Lemma iter_at fuel : ∀ n xn cn nn pn s,
  s !! n = Some (mkNode xn (root_of cn) nn pn) →
  Rep s (Some n) cn → NoDup (n :: refs cn) →
  (length (refs cn) < fuel)%nat →
  ∃ s' cn',
    iter_collect fuel false (IterAt n) s
      = Ok (map YItem (extract (length (refs cn)) (collapse_t cn)), s')
    ∧ s' !! n = Some (mkNode xn (root_of cn') nn pn)
    ∧ Rep s' (Some n) cn'
    ∧ single cn'
    ∧ refs cn' ≡ₚ refs cn
    ∧ items cn' ≡ₚ items cn
    ∧ extract (length (refs cn')) (collapse_t cn')
      = extract (length (refs cn)) (collapse_t cn)
    ∧ (StrictWeakOrder → heap_ordered cn → heap_ordered cn')
    ∧ (∀ k, k ≠ n → k ∉ refs cn → s' !! k = s !! k).
Proof.
  induction fuel as [|fuel IH]; intros n xn cn nn pn s Hn HR Hnd Hfuel; [lia|].
  destruct (iter_next_at (S fuel) false n xn cn nn pn s Hn HR Hnd) as (s1 & Hrun & Hn1 & HR1 & Hfr1);
    [lia|].
  cbn [iter_collect]. unfold bind at 1. rewrite Hrun.
  pose proof (collapse_t_refs cn) as Hperm.
  pose proof (collapse_t_single cn) as Hsingle.
  destruct (collapse_t cn) as [|r z cr nr] eqn:Hct.
  { (* no children: the generators return *)
    apply Permutation_nil in Hperm.
    assert (cn = Leaf) as -> by (destruct cn; [done|discriminate]).
    exists s1, Leaf. simpl. split_and!; done. }
  simpl in Hsingle. subst nr.
  pose proof HR1 as (Hr & HRcr & _).
  cbn [root_of]. rewrite (iter_enter_item _ _ _ Hr). cbn [item].
  cbn [refs] in Hperm. rewrite app_nil_r in Hperm.
  assert (NoDup (n :: r :: refs cr)) as Hnd'.
  { apply NoDup_cons in Hnd as [Hncn Hnd]. apply NoDup_cons. split.
    - by rewrite Hperm.
    - by rewrite Hperm. }
  apply NoDup_cons in Hnd' as [Hnr Hnd'].
  destruct (IH r z cr None (Some n) s1 Hr HRcr Hnd') as (s' & cr' & Hrun' & Hr' & HRcr' & Hs' & Hperm' & Hitems' & Hex' & Ho' & Hfr').
  { apply Permutation_length in Hperm. simpl in Hperm. lia. }
  erewrite bind_Ok by exact Hrun'.
  exists s', (N r z cr' Leaf). split_and!.
  - unfold ret. f_equal. f_equal.
    rewrite <- (Permutation_length Hperm). simpl. reflexivity.
  - rewrite Hfr'; [done|sets|sets].
  - cbn [Rep]. done.
  - done.
  - cbn [refs]. rewrite app_nil_r, <- Hperm, Hperm'. done.
  - rewrite <- (collapse_t_items cn), Hct. cbn [items]. rewrite !app_nil_r, Hitems'. done.
  - rewrite collapse_t_one. cbn [refs]. rewrite app_nil_r.
    rewrite <- (Permutation_length Hperm). cbn [refs length extract].
    by rewrite Hex'.
  - intros Hswo Hcn. pose proof (collapse_t_ho Hswo cn Hcn) as Hct'.
    rewrite Hct in Hct'. destruct Hct' as (Hall & Hcr & _).
    cbn [heap_ordered]. split_and!; [|by apply Ho'|done].
    apply Forall_forall. intros d Hd. rewrite Forall_forall in Hall. apply Hall.
    by rewrite <- Hitems'.
  - intros k Hk1 Hk2. rewrite Hfr'.
    + by apply Hfr1.
    + intros ->. apply Hk2. rewrite <- Hperm. sets.
    + intros Hk'. apply Hk2. rewrite <- Hperm. sets.
Qed.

————

**EXERCISE PROMPT**:
Nothing but a number should be returned: the count of lines in the listing that contain the string "Hall".

**ANSWER TO THE PROBLEM**:
2